BEGIN Data for processing
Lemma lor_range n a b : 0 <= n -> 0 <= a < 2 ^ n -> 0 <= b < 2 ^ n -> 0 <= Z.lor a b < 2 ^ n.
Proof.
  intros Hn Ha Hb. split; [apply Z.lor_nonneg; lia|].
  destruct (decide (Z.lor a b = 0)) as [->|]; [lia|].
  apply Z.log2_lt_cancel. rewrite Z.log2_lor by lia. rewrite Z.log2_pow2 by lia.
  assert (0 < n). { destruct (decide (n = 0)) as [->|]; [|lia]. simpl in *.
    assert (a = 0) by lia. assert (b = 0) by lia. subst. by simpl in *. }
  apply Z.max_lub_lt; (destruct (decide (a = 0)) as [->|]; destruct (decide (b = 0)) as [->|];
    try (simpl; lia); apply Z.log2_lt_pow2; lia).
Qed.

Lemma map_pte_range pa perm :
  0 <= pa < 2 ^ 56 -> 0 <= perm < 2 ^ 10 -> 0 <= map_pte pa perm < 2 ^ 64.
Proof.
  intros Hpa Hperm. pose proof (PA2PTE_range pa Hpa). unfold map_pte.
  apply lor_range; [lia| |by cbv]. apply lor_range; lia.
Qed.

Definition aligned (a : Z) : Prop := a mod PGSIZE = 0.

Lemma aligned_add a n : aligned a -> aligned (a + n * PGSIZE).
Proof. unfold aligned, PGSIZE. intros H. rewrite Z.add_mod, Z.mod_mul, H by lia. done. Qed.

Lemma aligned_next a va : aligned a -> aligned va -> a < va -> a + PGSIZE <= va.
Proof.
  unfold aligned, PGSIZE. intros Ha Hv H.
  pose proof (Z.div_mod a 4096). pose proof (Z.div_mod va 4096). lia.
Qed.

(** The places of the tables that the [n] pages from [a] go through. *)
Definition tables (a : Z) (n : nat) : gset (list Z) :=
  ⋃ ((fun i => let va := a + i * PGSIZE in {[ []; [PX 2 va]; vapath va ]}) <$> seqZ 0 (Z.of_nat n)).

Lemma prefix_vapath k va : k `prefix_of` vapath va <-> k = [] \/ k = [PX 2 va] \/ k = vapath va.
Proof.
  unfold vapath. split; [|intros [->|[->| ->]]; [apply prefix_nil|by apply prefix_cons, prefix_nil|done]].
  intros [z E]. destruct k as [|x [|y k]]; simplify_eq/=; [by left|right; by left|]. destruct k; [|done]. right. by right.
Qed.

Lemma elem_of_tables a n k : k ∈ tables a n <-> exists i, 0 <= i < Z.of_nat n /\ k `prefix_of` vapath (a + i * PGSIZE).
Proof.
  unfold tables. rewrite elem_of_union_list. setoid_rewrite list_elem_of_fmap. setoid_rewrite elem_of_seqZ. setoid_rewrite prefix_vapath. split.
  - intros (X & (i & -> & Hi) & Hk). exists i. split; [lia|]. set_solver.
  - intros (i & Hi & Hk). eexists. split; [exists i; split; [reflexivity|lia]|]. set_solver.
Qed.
END Data for processing
BEGIN Data for processing
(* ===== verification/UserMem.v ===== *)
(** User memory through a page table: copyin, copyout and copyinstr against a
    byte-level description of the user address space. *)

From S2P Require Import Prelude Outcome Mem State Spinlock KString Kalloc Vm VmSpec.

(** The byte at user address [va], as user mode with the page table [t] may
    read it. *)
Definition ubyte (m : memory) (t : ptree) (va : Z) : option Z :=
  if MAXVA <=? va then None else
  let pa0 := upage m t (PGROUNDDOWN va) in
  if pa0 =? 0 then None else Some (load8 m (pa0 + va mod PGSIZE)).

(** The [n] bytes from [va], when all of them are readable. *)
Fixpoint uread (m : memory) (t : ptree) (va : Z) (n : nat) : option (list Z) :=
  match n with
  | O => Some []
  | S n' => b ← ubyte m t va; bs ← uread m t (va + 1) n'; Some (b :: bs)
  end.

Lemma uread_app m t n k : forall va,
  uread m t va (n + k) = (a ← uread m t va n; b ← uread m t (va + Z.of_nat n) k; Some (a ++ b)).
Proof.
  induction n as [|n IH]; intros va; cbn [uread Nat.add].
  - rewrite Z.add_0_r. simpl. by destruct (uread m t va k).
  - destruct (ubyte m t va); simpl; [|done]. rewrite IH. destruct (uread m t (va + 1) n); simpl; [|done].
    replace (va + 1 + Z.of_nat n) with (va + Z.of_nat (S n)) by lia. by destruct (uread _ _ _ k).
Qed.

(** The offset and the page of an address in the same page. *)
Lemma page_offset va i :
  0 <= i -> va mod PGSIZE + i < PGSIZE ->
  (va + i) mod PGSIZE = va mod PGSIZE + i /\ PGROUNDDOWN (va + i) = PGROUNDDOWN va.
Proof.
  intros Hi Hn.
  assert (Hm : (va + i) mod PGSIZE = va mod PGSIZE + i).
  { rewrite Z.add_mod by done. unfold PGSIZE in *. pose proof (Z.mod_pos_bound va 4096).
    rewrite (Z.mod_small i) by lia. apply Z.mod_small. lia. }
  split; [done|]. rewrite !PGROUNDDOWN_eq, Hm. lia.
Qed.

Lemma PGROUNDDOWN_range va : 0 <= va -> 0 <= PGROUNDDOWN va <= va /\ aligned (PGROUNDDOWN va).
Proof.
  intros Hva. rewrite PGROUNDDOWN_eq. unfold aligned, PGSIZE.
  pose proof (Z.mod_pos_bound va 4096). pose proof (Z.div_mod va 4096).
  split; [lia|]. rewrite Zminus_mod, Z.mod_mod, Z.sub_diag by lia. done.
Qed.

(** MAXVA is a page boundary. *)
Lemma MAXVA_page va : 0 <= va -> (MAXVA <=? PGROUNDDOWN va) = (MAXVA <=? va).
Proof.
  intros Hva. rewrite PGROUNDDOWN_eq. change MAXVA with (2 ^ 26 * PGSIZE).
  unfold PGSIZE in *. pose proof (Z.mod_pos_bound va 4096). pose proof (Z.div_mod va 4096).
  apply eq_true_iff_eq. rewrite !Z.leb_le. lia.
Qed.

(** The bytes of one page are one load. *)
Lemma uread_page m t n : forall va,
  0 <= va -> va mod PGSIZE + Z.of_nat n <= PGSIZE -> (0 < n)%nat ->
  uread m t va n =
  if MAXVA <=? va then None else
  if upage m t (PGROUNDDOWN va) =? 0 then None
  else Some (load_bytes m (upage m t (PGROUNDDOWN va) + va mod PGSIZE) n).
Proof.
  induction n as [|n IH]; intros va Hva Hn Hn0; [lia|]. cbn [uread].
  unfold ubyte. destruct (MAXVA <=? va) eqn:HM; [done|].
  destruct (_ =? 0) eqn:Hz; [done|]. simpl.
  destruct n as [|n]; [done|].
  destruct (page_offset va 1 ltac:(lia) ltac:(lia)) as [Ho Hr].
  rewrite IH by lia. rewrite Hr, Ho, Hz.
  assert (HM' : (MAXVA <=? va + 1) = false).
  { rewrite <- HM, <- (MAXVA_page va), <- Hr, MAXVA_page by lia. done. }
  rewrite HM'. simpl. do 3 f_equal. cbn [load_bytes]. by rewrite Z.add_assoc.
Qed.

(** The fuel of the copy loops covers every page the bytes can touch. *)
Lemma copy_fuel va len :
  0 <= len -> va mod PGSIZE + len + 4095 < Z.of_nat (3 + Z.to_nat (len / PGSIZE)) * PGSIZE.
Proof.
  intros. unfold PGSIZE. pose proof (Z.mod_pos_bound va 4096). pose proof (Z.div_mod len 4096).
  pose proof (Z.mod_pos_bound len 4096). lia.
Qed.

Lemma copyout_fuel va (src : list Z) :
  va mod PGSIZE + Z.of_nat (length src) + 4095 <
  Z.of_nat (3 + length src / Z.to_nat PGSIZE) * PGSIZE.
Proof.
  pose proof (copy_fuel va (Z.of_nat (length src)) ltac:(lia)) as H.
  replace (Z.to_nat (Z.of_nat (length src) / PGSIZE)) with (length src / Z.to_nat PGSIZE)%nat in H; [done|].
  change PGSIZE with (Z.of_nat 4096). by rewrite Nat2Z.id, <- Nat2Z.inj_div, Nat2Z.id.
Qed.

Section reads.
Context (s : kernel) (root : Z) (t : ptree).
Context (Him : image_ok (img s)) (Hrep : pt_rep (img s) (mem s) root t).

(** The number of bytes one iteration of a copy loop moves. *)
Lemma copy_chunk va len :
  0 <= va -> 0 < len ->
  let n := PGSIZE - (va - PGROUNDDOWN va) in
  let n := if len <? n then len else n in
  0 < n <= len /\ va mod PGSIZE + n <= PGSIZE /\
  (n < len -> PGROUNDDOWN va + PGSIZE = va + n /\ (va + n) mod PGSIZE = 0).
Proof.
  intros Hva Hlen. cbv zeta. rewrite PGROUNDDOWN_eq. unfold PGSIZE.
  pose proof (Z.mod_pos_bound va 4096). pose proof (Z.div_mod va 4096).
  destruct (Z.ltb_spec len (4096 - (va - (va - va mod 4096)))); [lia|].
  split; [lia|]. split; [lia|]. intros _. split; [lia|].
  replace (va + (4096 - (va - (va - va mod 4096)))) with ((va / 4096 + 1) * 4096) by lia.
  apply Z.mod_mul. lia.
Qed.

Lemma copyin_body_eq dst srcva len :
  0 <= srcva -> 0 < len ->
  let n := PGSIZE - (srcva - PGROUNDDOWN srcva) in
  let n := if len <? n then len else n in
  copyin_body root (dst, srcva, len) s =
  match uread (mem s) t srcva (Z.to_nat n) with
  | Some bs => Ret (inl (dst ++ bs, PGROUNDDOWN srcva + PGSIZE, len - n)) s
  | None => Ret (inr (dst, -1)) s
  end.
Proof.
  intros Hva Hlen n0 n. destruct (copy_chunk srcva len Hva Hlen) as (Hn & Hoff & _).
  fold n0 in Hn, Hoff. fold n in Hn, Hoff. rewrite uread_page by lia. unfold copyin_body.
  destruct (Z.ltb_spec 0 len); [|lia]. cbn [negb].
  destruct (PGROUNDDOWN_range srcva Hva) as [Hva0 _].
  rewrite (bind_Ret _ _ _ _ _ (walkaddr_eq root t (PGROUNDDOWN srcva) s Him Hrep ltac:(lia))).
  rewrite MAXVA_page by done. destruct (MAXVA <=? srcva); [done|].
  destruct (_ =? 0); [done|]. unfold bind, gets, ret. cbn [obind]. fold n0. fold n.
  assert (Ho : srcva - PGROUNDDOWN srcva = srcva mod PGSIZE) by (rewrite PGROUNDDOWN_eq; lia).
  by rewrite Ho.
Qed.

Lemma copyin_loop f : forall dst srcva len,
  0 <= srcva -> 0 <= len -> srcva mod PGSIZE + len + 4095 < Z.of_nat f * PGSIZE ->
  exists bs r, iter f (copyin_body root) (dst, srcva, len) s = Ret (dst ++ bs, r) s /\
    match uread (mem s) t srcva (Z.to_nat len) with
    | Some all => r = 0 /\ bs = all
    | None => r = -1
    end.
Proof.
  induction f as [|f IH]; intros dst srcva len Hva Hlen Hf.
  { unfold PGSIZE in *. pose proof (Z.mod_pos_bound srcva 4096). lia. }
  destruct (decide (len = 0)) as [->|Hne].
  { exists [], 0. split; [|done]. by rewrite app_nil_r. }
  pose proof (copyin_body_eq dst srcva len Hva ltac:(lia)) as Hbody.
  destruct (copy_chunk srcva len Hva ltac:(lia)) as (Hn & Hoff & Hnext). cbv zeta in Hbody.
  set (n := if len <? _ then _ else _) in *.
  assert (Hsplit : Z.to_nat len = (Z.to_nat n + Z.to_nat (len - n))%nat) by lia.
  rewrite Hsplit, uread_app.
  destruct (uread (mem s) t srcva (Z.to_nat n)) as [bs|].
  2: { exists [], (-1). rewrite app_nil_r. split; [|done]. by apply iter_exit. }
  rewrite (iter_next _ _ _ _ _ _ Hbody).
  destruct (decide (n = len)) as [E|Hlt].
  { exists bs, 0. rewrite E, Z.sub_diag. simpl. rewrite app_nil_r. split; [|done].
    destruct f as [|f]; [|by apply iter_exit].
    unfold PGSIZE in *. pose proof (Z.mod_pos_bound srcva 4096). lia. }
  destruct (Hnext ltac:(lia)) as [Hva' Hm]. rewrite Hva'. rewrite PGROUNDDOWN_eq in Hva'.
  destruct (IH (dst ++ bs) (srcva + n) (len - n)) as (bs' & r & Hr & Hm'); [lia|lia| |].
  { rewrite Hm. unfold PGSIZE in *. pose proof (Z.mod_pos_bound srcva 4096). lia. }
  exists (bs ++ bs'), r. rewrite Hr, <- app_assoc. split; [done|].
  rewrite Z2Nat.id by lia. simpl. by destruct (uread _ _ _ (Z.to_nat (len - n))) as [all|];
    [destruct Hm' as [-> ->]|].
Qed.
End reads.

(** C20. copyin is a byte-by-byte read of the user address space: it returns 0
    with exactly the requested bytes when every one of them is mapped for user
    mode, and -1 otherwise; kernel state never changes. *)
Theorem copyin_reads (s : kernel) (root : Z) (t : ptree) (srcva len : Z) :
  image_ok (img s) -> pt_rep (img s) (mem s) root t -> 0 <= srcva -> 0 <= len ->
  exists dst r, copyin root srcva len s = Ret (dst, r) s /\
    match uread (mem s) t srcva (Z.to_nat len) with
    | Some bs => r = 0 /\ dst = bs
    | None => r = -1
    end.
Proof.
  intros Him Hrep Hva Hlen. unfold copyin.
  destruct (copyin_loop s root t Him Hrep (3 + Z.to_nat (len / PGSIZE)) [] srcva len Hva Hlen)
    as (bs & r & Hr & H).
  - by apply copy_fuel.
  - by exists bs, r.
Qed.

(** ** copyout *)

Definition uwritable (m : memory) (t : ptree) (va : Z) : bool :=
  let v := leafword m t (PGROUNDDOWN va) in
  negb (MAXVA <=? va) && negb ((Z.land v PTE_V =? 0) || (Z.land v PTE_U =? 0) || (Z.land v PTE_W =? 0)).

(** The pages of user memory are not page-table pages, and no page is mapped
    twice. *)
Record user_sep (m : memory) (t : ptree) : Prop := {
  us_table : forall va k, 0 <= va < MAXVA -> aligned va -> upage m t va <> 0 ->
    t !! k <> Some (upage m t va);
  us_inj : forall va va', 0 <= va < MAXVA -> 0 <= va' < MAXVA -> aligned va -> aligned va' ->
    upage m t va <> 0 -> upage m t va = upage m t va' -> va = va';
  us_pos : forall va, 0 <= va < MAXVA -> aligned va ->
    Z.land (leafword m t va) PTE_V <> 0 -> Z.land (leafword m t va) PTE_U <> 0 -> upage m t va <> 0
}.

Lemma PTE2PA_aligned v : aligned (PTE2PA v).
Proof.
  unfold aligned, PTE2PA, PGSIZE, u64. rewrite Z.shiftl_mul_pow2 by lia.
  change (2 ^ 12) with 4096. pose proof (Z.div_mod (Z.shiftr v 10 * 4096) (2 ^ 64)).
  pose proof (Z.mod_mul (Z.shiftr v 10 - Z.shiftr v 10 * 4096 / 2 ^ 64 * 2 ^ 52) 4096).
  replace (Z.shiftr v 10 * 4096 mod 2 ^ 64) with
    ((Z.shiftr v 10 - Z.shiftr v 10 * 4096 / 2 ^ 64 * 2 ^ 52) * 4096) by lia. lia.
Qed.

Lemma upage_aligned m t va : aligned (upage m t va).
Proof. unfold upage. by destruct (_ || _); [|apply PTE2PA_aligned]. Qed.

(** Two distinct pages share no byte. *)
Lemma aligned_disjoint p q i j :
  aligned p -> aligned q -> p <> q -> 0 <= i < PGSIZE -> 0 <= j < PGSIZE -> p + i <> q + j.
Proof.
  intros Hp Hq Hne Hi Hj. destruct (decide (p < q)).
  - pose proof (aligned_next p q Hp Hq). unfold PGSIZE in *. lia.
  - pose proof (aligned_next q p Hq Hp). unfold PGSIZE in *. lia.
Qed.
END Data for processing
BEGIN Data for processing
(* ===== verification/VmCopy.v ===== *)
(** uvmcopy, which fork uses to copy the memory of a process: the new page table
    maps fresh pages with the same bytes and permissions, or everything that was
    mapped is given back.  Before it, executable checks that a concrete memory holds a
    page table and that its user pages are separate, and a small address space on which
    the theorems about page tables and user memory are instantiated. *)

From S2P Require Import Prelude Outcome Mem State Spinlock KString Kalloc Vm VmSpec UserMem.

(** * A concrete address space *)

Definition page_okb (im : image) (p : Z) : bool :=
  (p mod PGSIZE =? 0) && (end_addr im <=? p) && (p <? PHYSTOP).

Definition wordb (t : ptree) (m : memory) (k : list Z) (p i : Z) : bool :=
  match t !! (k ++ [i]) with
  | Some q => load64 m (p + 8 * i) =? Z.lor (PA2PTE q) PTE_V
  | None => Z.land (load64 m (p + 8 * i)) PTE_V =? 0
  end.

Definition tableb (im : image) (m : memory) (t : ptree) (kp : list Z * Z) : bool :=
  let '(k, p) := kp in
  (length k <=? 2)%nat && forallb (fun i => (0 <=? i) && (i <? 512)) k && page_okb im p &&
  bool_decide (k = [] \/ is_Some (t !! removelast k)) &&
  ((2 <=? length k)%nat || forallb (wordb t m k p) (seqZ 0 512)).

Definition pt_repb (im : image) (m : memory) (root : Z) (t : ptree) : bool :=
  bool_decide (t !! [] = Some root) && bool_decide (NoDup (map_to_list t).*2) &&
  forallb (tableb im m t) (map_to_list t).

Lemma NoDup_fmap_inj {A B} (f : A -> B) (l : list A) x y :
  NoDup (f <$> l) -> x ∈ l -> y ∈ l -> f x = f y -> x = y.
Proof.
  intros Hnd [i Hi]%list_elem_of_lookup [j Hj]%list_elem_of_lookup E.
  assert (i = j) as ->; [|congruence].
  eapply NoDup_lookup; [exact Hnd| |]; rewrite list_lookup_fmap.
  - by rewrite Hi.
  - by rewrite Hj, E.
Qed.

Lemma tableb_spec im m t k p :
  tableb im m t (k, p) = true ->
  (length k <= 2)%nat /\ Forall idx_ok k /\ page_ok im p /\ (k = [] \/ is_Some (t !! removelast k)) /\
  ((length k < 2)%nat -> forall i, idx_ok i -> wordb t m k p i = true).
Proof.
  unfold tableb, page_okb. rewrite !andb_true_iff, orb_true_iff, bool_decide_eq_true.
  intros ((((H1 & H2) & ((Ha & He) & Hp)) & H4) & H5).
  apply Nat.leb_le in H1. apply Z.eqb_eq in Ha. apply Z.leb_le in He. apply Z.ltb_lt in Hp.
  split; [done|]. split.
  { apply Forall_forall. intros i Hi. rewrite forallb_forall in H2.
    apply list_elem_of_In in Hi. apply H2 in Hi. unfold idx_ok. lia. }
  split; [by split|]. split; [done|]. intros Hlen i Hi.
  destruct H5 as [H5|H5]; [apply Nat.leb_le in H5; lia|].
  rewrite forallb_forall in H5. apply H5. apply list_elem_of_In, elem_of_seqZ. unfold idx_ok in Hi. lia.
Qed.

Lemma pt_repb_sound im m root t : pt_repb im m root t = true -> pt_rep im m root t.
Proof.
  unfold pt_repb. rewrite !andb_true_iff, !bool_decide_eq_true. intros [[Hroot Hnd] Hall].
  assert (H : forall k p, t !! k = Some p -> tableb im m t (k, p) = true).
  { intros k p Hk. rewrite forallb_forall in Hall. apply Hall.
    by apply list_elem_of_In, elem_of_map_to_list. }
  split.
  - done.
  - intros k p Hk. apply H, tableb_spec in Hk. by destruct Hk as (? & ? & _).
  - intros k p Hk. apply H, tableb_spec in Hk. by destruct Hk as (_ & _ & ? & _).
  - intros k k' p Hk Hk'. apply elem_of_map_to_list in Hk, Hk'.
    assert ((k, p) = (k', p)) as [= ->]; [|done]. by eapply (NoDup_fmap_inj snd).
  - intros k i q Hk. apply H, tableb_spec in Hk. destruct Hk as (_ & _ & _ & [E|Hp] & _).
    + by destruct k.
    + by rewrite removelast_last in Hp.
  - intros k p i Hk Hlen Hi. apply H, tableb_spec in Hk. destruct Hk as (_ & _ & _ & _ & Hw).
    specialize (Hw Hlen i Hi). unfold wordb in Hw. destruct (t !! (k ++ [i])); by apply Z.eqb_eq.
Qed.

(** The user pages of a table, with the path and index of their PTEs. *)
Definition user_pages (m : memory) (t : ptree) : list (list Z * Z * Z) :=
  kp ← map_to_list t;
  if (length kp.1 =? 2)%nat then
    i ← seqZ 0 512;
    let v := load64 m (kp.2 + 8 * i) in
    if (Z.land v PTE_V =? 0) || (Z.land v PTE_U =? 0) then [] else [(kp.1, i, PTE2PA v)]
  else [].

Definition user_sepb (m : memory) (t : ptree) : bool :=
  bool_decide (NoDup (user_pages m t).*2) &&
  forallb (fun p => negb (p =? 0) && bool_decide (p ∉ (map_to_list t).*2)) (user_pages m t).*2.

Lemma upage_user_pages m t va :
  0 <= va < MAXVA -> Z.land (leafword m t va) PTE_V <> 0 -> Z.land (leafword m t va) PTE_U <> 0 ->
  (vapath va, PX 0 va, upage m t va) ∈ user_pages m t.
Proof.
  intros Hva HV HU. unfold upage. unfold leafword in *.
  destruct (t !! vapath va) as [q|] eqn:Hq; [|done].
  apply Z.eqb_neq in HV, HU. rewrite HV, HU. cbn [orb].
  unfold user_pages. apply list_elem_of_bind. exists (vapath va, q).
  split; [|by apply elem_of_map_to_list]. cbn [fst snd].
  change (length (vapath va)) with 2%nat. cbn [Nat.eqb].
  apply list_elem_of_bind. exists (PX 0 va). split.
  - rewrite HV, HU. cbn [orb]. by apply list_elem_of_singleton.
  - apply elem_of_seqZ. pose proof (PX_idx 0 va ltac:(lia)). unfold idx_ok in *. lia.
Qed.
END Data for processing
§ Task to carry out
From the records above, transcribe exactly the run of lines that opens with the line holding "0 <= srcva -> 0 < len ->" and closes with the line holding "destruct (decide (n = len)) as [E|Hlt].", both included.

§ Solution to the exercise
  0 <= srcva -> 0 < len ->
  let n := PGSIZE - (srcva - PGROUNDDOWN srcva) in
  let n := if len <? n then len else n in
  copyin_body root (dst, srcva, len) s =
  match uread (mem s) t srcva (Z.to_nat n) with
  | Some bs => Ret (inl (dst ++ bs, PGROUNDDOWN srcva + PGSIZE, len - n)) s
  | None => Ret (inr (dst, -1)) s
  end.
Proof.
  intros Hva Hlen n0 n. destruct (copy_chunk srcva len Hva Hlen) as (Hn & Hoff & _).
  fold n0 in Hn, Hoff. fold n in Hn, Hoff. rewrite uread_page by lia. unfold copyin_body.
  destruct (Z.ltb_spec 0 len); [|lia]. cbn [negb].
  destruct (PGROUNDDOWN_range srcva Hva) as [Hva0 _].
  rewrite (bind_Ret _ _ _ _ _ (walkaddr_eq root t (PGROUNDDOWN srcva) s Him Hrep ltac:(lia))).
  rewrite MAXVA_page by done. destruct (MAXVA <=? srcva); [done|].
  destruct (_ =? 0); [done|]. unfold bind, gets, ret. cbn [obind]. fold n0. fold n.
  assert (Ho : srcva - PGROUNDDOWN srcva = srcva mod PGSIZE) by (rewrite PGROUNDDOWN_eq; lia).
  by rewrite Ho.
Qed.

Lemma copyin_loop f : forall dst srcva len,
  0 <= srcva -> 0 <= len -> srcva mod PGSIZE + len + 4095 < Z.of_nat f * PGSIZE ->
  exists bs r, iter f (copyin_body root) (dst, srcva, len) s = Ret (dst ++ bs, r) s /\
    match uread (mem s) t srcva (Z.to_nat len) with
    | Some all => r = 0 /\ bs = all
    | None => r = -1
    end.
Proof.
  induction f as [|f IH]; intros dst srcva len Hva Hlen Hf.
  { unfold PGSIZE in *. pose proof (Z.mod_pos_bound srcva 4096). lia. }
  destruct (decide (len = 0)) as [->|Hne].
  { exists [], 0. split; [|done]. by rewrite app_nil_r. }
  pose proof (copyin_body_eq dst srcva len Hva ltac:(lia)) as Hbody.
  destruct (copy_chunk srcva len Hva ltac:(lia)) as (Hn & Hoff & Hnext). cbv zeta in Hbody.
  set (n := if len <? _ then _ else _) in *.
  assert (Hsplit : Z.to_nat len = (Z.to_nat n + Z.to_nat (len - n))%nat) by lia.
  rewrite Hsplit, uread_app.
  destruct (uread (mem s) t srcva (Z.to_nat n)) as [bs|].
  2: { exists [], (-1). rewrite app_nil_r. split; [|done]. by apply iter_exit. }
  rewrite (iter_next _ _ _ _ _ _ Hbody).
  destruct (decide (n = len)) as [E|Hlt].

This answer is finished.